_Dataset excerpts_:
┄┄┄┄┄┄┄┄┄┄┄┄┄┄┄┄┄┄┄┄
(* ===== verification/Admission.v ===== *)
(** * Admission: validation webhooks and the token injector

    src/api/v1alpha1/*_webhook.go, [ValidateRepository] of runner_types.go and
    src/controllers/pod_runner_token_injector.go. *)

From stdpp Require Import base list gmap strings.
From Stdlib Require Import ZArith Lia Ascii.
From S2P Require Import Prelude Api GoStrings GitHubClient RunnerPod GracefulStop Hash PodBuilder RunnerPodController RunnerController.

Open Scope string_scope.
Open Scope Z_scope.

(** ** Validation *)

Definition ValidateRepository (c : RunnerConfig) : option err :=
  let found s := if 0 <? Z.of_nat (String.length s) then 1 else 0 in
  let foundCount := found (rc_Organization c) + found (rc_Repository c) + found (rc_Enterprise c) in
  if foundCount =? 0 then Some (newError "Spec needs enterprise, organization or repository")
  else if 1 <? foundCount
  then Some (newError "Spec cannot have many fields defined enterprise, organization and repository")
  else None.

(** [field.Invalid(path, value, detail)] *)
Record fieldError := mkFieldError { fe_Path : list string; fe_Value : string; fe_Detail : string }.

(** [apierrors.NewInvalid(kind, name, errList)], without the kind, which is
    the object's own. *)
Record invalid := mkInvalid { inv_Name : string; inv_Errors : list fieldError }.

(** The three [Validate] methods differ in where the specification is. *)
Definition validateAt (name : string) (path : list string) (c : RunnerConfig) : option invalid :=
  let errList := match ValidateRepository c with
                 | Some e => [mkFieldError path (rc_Repository c) (err_msg e)]
                 | None => []
                 end in
  match errList with
  | [] => None
  | _ => Some (mkInvalid name errList)
  end.

Definition ValidateRunner (r : Runner) : option invalid :=
  validateAt (om_Name (r_Meta r)) ["spec"; "repository"] (rsp_Config (r_Spec r)).

Definition ValidateRunnerReplicaSet (r : RunnerReplicaSet) : option invalid :=
  validateAt (om_Name (rrs_Meta r)) ["spec"; "template"; "spec"; "repository"]
    (rsp_Config (rt_Spec (rrss_Template (rrs_Spec r)))).

Definition ValidateRunnerDeployment (r : RunnerDeployment) : option invalid :=
  validateAt (om_Name (rd_Meta r)) ["spec"; "template"; "spec"; "repository"]
    (rsp_Config (rt_Spec (rds_Template (rd_Spec r)))).

(** The methods of [webhook.Validator]: which validation an operation on the
    resource asks for. *)
Inductive operation := CreateOp | UpdateOp | DeleteOp.

Definition admitRunner (op : operation) (r : Runner) : option invalid :=
  match op with CreateOp | UpdateOp => ValidateRunner r | DeleteOp => None end.

Definition admitRunnerReplicaSet (op : operation) (r : RunnerReplicaSet) : option invalid :=
  match op with CreateOp | UpdateOp => ValidateRunnerReplicaSet r | DeleteOp => None end.

Definition admitRunnerDeployment (op : operation) (r : RunnerDeployment) : option invalid :=
  match op with CreateOp | UpdateOp => ValidateRunnerDeployment r | DeleteOp => None end.

(** ** The token injector *)

Definition AnnotationKeyTokenExpirationDate := "actions-runner-controller/token-expires-at".

(** Decoding and encoding of the object under review. *)
Class PodCodec := {
  decodePod : string -> result Pod;
  marshalPod : Pod -> result string
}.

(** [admission.Errored], the empty response, and
    [admission.PatchResponseFromRaw(original, current)]. *)
Inductive admissionResponse :=
| Errored (code : Z) (e : err)
| EmptyResponse
| PatchResponse (original current : string).

Section TokenInjector.
Context {codec : PodCodec} {rfc : RFC3339}.

Definition getEnv (c : Container) (key : string) : option string := lookupEnv (c_Env c) key.

Definition lastRunner (p : Pod) : option Container :=
  option_map snd (lastContainer 0 "runner" (ps_Containers (pod_Spec p)) None).

(** (enterprise, org, repo) of a pod that has all three variables. *)
Definition injectorScope (p : Pod) : option (string * string * string) :=
  c ← lastRunner p;
  enterprise ← getEnv c EnvVarEnterprise;
  repo ← getEnv c EnvVarRepo;
  org ← getEnv c EnvVarOrg;
  Some (enterprise, org, repo).

Definition injectToken (p : Pod) (rt : RegistrationToken) : Pod :=
  let updated := mutatePod p (tok_Token rt) in
  let updated := annotatePod updated AnnotationKeyTokenExpirationDate (FormatRFC3339 (tok_ExpiresAt rt)) in
  if decide (ps_RestartPolicy (pod_Spec p) = "OnFailure") then updated
  else withPodSpec updated (withRestart (pod_Spec updated) "OnFailure" (ps_ImagePullSecrets (pod_Spec updated))).

Definition HandleInjection (regTokens : tokens) (rawObject : string) : M (tokens * admissionResponse) :=
  match decodePod rawObject with
  | Err e => Ret (regTokens, Errored 400 e)
  | Val pod =>
      match injectorScope pod with
      | None => Ret (regTokens, EmptyResponse)
      | Some (enterprise, org, repo) =>
          let* (regTokens, rt) := GetRegistrationToken regTokens enterprise org repo (om_Name (pod_Meta pod)) in
          Ret (regTokens,
               match rt with
               | Err e => Errored 500 e
               | Val rt =>
                   match marshalPod (injectToken pod rt) with
                   | Err e => Errored 500 e
                   | Val buf => PatchResponse rawObject buf
                   end
               end)
      end
  end.

End TokenInjector.

(** * Theorems *)

(** Exactly one of the three owners is named. *)
Inductive oneOwner : RunnerConfig -> Prop :=
| one_enterprise c : rc_Enterprise c <> "" -> rc_Organization c = "" -> rc_Repository c = "" -> oneOwner c
| one_organization c : rc_Enterprise c = "" -> rc_Organization c <> "" -> rc_Repository c = "" -> oneOwner c
| one_repository c : rc_Enterprise c = "" -> rc_Organization c = "" -> rc_Repository c <> "" -> oneOwner c.

Lemma found_spec s : (if 0 <? Z.of_nat (String.length s) then 1 else 0) = if decide (s = "") then 0 else 1.
Proof. by destruct s. Qed.

Lemma ValidateRepository_spec c : ValidateRepository c = None <-> oneOwner c.
Proof.
  unfold ValidateRepository. cbv zeta. rewrite !found_spec. split.
  - intros H. repeat case_decide; simpl in H; try done;
      first [by apply one_enterprise|by apply one_organization|by apply one_repository].
  - intros []; repeat case_decide; done.
Qed.

Lemma validateAt_spec name path c :
  validateAt name path c = None <-> oneOwner c.
Proof.
  rewrite <- ValidateRepository_spec. unfold validateAt. by destruct (ValidateRepository c).
Qed.

(** C40: the validation webhooks accept the creation or update of a runner, a
    replica set or a deployment exactly when its specification names exactly
    one of enterprise, organization and repository, and accept every deletion.
    What an accepted specification resolves to: an enterprise or organization
    to its scope; a repository only when it has exactly one slash, and then
    owner/name to the repository's scope, but owner/ to the organization's. *)
Theorem validate_exact c :
  (forall op r, rsp_Config (r_Spec r) = c -> admitRunner op r = None <-> op = DeleteOp \/ oneOwner c) /\
  (forall op r, rsp_Config (rt_Spec (rrss_Template (rrs_Spec r))) = c ->
     admitRunnerReplicaSet op r = None <-> op = DeleteOp \/ oneOwner c) /\
  (forall op r, rsp_Config (rt_Spec (rds_Template (rd_Spec r))) = c ->
     admitRunnerDeployment op r = None <-> op = DeleteOp \/ oneOwner c) /\
  (oneOwner c ->
   match getEnterpriseOrganizationAndRepo (rc_Enterprise c) (rc_Organization c) (rc_Repository c) with
   | Val (e, o, r) =>
       if decide (rc_Repository c = "") then
         scopeOf e o r = if decide (rc_Organization c = "") then SEnterprise (rc_Enterprise c)
                         else SOrg (rc_Organization c)
       else Split "/"%char (rc_Repository c) = [o; r] /\ (r <> "" -> scopeOf e o r = SRepo o r) /\
            (r = "" -> o <> "" -> scopeOf e o r = SOrg o)
   | Err _ => forall o r, Split "/"%char (rc_Repository c) <> [o; r]
   end).
Proof.
  assert (forall op name path x, match op with CreateOp | UpdateOp => validateAt name path x | DeleteOp => None end = None <->
    op = DeleteOp \/ oneOwner x) as Hop by (intros [] name path x; rewrite ?validateAt_spec; naive_solver).
  split_and!; [intros op r <-; apply Hop..|]. clear Hop.
  unfold getEnterpriseOrganizationAndRepo, splitOwnerAndRepo, scopeOf.
  intros [c' He Ho Hr|c' He Ho Hr|c' He Ho Hr].
  - rewrite Ho, Hr. repeat case_decide; naive_solver.
  - rewrite He, Hr. repeat case_decide; naive_solver.
  - rewrite He, Ho. rewrite decide_True by done.
    destruct (Split _ (rc_Repository c')) as [|o [|r [|]]] eqn:Hs; try (intros; congruence).
    rewrite decide_False by done. split_and!; [done|intros Hne; by rewrite decide_True|].
    intros -> Hne. by rewrite decide_False, decide_True by (done || by intros []).
Qed.

(** A repository that ends in a slash is accepted and resolves to the
    organization. *)
Theorem trailing_slash_is_organization c org :
  rc_Enterprise c = "" -> rc_Organization c = "" -> rc_Repository c = org +:+ "/" ->
  org <> "" -> contains_char "/" org = false ->
  ValidateRepository c = None /\
  exists e o r, getEnterpriseOrganizationAndRepo "" "" (rc_Repository c) = Val (e, o, r) /\ scopeOf e o r = SOrg org.
Proof.
  intros He Ho Hr Hne Hslash.
  assert (Split "/"%char (rc_Repository c) = [org; ""]) as Hs.
  { rewrite Hr. change "/" with (String "/"%char ""). rewrite Split_app, Split_nosep by done. done. }
  assert (rc_Repository c <> "") as Hrep by (intros H; rewrite H in Hs; discriminate).
  split; [apply ValidateRepository_spec; by apply one_repository|].
  exists "", org, "". unfold getEnterpriseOrganizationAndRepo, splitOwnerAndRepo, scopeOf.
  rewrite decide_True by done. rewrite Hs. split; [done|]. rewrite decide_False by naive_solver.
  by rewrite decide_True.
Qed.

(** ** The injector *)

Section InjectorFacts.
Context {codec : PodCodec} {rfc : RFC3339}.

Lemma lastRunner_has p c : lastRunner p = Some c -> hasRunnerContainer p = true.
Proof.
  unfold lastRunner, hasRunnerContainer. destruct (lastContainer _ _ _ _) as [[j c']|] eqn:Hl; [|done].
  intros _. apply lastContainer_spec in Hl as [[? _]|(pre & post & -> & _ & Hn & _)]; [done|].
  rewrite existsb_app. simpl. rewrite bool_decide_true by done. by rewrite orb_true_r.
Qed.

Lemma injectToken_env p rt key :
  getRunnerEnv (injectToken p rt) key = getRunnerEnv (mutatePod p (tok_Token rt)) key.
Proof. unfold injectToken. by case_decide. Qed.

Lemma mutatePod_token p token :
  hasRunnerContainer p = true -> getRunnerEnv p EnvVarRunnerToken = "" ->
  getRunnerEnv (mutatePod p token) EnvVarRunnerToken = token.
Proof.
  intros Hr Ht. unfold mutatePod. rewrite (decide_True _ _ Ht). apply getRunnerEnv_set.
  case_decide; [by rewrite setRunnerEnv_hasRunner|done].
Qed.

Lemma mutatePod_name p token :
  hasRunnerContainer p = true ->
  getRunnerEnv (mutatePod p token) EnvVarRunnerName
    = if decide (getRunnerEnv p EnvVarRunnerName = "") then om_Name (pod_Meta p) else getRunnerEnv p EnvVarRunnerName.
Proof.
  intros Hr. unfold mutatePod. destruct (decide (getRunnerEnv p EnvVarRunnerToken = ""));
    rewrite ?getRunnerEnv_set_ne by done; case_decide; by rewrite ?getRunnerEnv_set.
Qed.

(** What an injected pod looks like. *)
Definition injectedPod (p updated : Pod) (rt : RegistrationToken) : Prop :=
  (getRunnerEnv p EnvVarRunnerToken = "" -> getRunnerEnv updated EnvVarRunnerToken = tok_Token rt) /\
  (getRunnerEnv p EnvVarRunnerToken <> "" ->
   getRunnerEnv updated EnvVarRunnerToken = getRunnerEnv p EnvVarRunnerToken) /\
  getRunnerEnv updated EnvVarRunnerName
    = (if decide (getRunnerEnv p EnvVarRunnerName = "") then om_Name (pod_Meta p)
       else getRunnerEnv p EnvVarRunnerName) /\
  sameScope (runnerEnvVars p) (runnerEnvVars updated) /\
  getAnnotation (pod_Meta updated) AnnotationKeyTokenExpirationDate = Some (FormatRFC3339 (tok_ExpiresAt rt)) /\
  ps_RestartPolicy (pod_Spec updated) = "OnFailure".

Lemma injectToken_spec p c rt : lastRunner p = Some c -> injectedPod p (injectToken p rt) rt.
Proof.
  intros Hc. pose proof (lastRunner_has p c Hc) as Hr. unfold injectedPod. rewrite !injectToken_env. split_and!.
  - intros Ht. by apply mutatePod_token.
  - intros Ht. unfold mutatePod. rewrite (decide_False _ _ Ht).
    case_decide; [by rewrite getRunnerEnv_set_ne|done].
  - by apply mutatePod_name.
  - intros s. rewrite (mutatePod_sameScope p (tok_Token rt)). unfold injectToken. by case_decide.
  - unfold injectToken. case_decide; apply lookup_insert_eq.
  - unfold injectToken. case_decide as Hp; [|done]. unfold mutatePod. by repeat case_decide.
Qed.

(** C31: the injector never panics.  It refuses what it cannot decode with 400,
    and answers a pod that is not a runner's without a change, both without
    asking GitHub.  For a runner pod it takes a token that is cached for the
    pod's own owner and outlives the startup timeout, or was just issued for
    it: the pod sent back carries that token unless it brought its own, which
    it keeps, likewise the pod's name, the token's expiry, the same owner, and
    the restart policy that lets a finished runner stop.  It answers a runner
    pod with an error only when GitHub issues no token or the pod cannot be
    encoded. *)
Theorem injector_injects regTokens rawObject :
  always (HandleInjection regTokens rawObject) (fun out l =>
    exists regTokens' resp, out = Done (regTokens', resp) /\
    match decodePod rawObject with
    | Err e => resp = Errored 400 e /\ l = []
    | Val pod =>
        match injectorScope pod with
        | None => resp = EmptyResponse /\ l = []
        | Some (enterprise, org, repo) =>
            (exists e, resp = Errored 500 e /\
               (tokenRefused l enterprise org repo \/ exists rt, marshalPod (injectToken pod rt) = Err e)) \/
            exists rt updated buf, resp = PatchResponse rawObject buf /\ marshalPod updated = Val buf /\
              injectedPod pod updated rt /\
              let key := getRegistrationKey org repo enterprise in
              regTokens' !! key = Some rt /\
              ((exists t, regTokens !! key = Some rt /\ EvA Now t ∈ l /\ t + runnerStartupTimeout < tok_ExpiresAt rt) \/
               issuedFor l key rt)
        end
    end).
Proof.
  unfold HandleInjection. destruct (decodePod rawObject) as [pod|e]; [|simpl; eauto].
  destruct (injectorScope pod) as [[[enterprise org] repo]|] eqn:Hs; [|simpl; eauto].
  assert (exists c, lastRunner pod = Some c) as [c Hc].
  { unfold injectorScope in Hs. destruct (lastRunner pod) as [c|]; [by exists c|done]. }
  apply always_bind. eapply always_mono; [|apply GetRegistrationToken_spec].
  intros [[rts [rt|e]]|m|] l Ho; simpl; try done; rewrite app_nil_r; [|destruct Ho; by eauto 10].
  do 2 eexists. split; [done|]. destruct (marshalPod (injectToken pod rt)) as [buf|e] eqn:Hm; [|by eauto 10].
  right. exists rt, (injectToken pod rt), buf.
  split; [done|]. split; [done|]. split; [by eapply injectToken_spec|]. cbv zeta.
  destruct Ho as [(t & Hk & -> & -> & Ht)|[-> Hi]].
  - split; [done|]. left. exists t. split_and!; [done|set_solver|done].
  - split; [apply lookup_insert_eq|by right].
Qed.

End InjectorFacts.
┄┄┄┄┄┄┄┄┄┄┄┄┄┄┄┄┄┄┄┄
_What is needed_:
In the listing above, find the line with "validateAt (om_Name (rd_Meta" and the line with "match op with CreateOp | UpdateOp => ValidateRunner r". Output those two lines and every line between them, exactly as written.

_Answer_:
  validateAt (om_Name (rd_Meta r)) ["spec"; "template"; "spec"; "repository"]
    (rsp_Config (rt_Spec (rds_Template (rd_Spec r)))).

(** The methods of [webhook.Validator]: which validation an operation on the
    resource asks for. *)
Inductive operation := CreateOp | UpdateOp | DeleteOp.

Definition admitRunner (op : operation) (r : Runner) : option invalid :=
  match op with CreateOp | UpdateOp => ValidateRunner r | DeleteOp => None end.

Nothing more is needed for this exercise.